◆ Work to be completed
Of the lines in the data below, write out exactly those from the one holding "Per-scope reply rate" through the one holding "(** [EnforcedTriggers::from_table]. *)", both included.

---- Task inputs

(* ===== verification/Triggers.v ===== *)
(** * KILLSWITCH.toml [triggers] on the reply path (gateway killswitch_triggers.rs)

    Per-scope reply rate and error counters with LRU eviction, the monitor
    with its mtime-cached configuration and its cached 24 h spend, and the two
    hooks the reply path calls. *)

From stdpp Require Import sorting.
From S2P Require Import Prelude Float64 Platform Toml Failsafe.

Definition ERROR_WINDOW : nat := 20.
Definition MIN_RATE_SAMPLES : nat := 10.
Definition RATE_WINDOW : Z := secs 60.
Definition COST_CACHE_TTL : Z := secs 60.
Definition MAX_SCOPES : Z := 10000.

(** ** The enforced thresholds *)

Record EnforcedTriggers := {
  max_replies_per_minute : option Z;
  max_consecutive_errors : option Z;
  error_rate_threshold : option f64;
  cost_limit_usd : option f64;
}.

Definition no_triggers : EnforcedTriggers :=
  {| max_replies_per_minute := None; max_consecutive_errors := None;
     error_rate_threshold := None; cost_limit_usd := None |}.

Definition filter_opt {A} (p : A → bool) (o : option A) : option A :=
  match o with Some x => if p x then Some x else None | None => None end.

Definition in_range (lo hi v : Z) : bool := (lo <=? v) && (v <=? hi).

Section config.
Context `{Toml}.

(** [EnforcedTriggers::from_table]. *)
Definition from_table (table : toml_table) : EnforcedTriggers :=
  match toml_get table (u "triggers") ≫= as_table with
  | None => no_triggers
  | Some t =>
      let int k := toml_get t (u k) ≫= as_integer in
      let num k :=
        v ← toml_get t (u k);
        match as_float v with
        | Some f => Some f
        | None => f64_of_Z <$> as_integer v
        end in
      {| max_replies_per_minute :=
           as_u32 <$> filter_opt (in_range 1 10000) (int "max_replies_per_minute"%string);
         max_consecutive_errors :=
           as_u32 <$> filter_opt (in_range 1 1000) (int "max_consecutive_errors"%string);
         error_rate_threshold :=
           filter_opt (λ v, f64_is_finite v && (f64_leb (f64_of_Z 0) v && f64_leb v (f64_of_Z 1)))
             (num "error_rate_threshold"%string);
         cost_limit_usd :=
           filter_opt (λ v, f64_is_finite v && f64_gtb v (f64_of_Z 0))
             (num "cost_limit_usd"%string) |}
  end.

(** [EnforcedTriggers::load], given what reading the file returns. *)
Definition load (content : option ustr) : EnforcedTriggers :=
  match content ≫= toml_parse with Some t => from_table t | None => no_triggers end.
End config.

(** ** The counters *)

Inductive OutcomeVerdict :=
| VOk
| Escalate (reason : ustr).

Record ScopeState := {
  last_used : Z;
  replies : list Z;
  consecutive_errors : Z;
  outcomes : list bool;
}.

Definition ScopeState_default : ScopeState :=
  {| last_used := 0; replies := []; consecutive_errors := 0; outcomes := [] |}.

Record TriggerState := {
  scopes : gmap ustr ScopeState;
  lru_clock : Z;
}.

Definition TriggerState_default : TriggerState := {| scopes := ∅; lru_clock := 0 |}.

--------

◆ Reply to the task
    Per-scope reply rate and error counters with LRU eviction, the monitor
    with its mtime-cached configuration and its cached 24 h spend, and the two
    hooks the reply path calls. *)

From stdpp Require Import sorting.
From S2P Require Import Prelude Float64 Platform Toml Failsafe.

Definition ERROR_WINDOW : nat := 20.
Definition MIN_RATE_SAMPLES : nat := 10.
Definition RATE_WINDOW : Z := secs 60.
Definition COST_CACHE_TTL : Z := secs 60.
Definition MAX_SCOPES : Z := 10000.

(** ** The enforced thresholds *)

Record EnforcedTriggers := {
  max_replies_per_minute : option Z;
  max_consecutive_errors : option Z;
  error_rate_threshold : option f64;
  cost_limit_usd : option f64;
}.

Definition no_triggers : EnforcedTriggers :=
  {| max_replies_per_minute := None; max_consecutive_errors := None;
     error_rate_threshold := None; cost_limit_usd := None |}.

Definition filter_opt {A} (p : A → bool) (o : option A) : option A :=
  match o with Some x => if p x then Some x else None | None => None end.

Definition in_range (lo hi v : Z) : bool := (lo <=? v) && (v <=? hi).

Section config.
Context `{Toml}.

(** [EnforcedTriggers::from_table]. *)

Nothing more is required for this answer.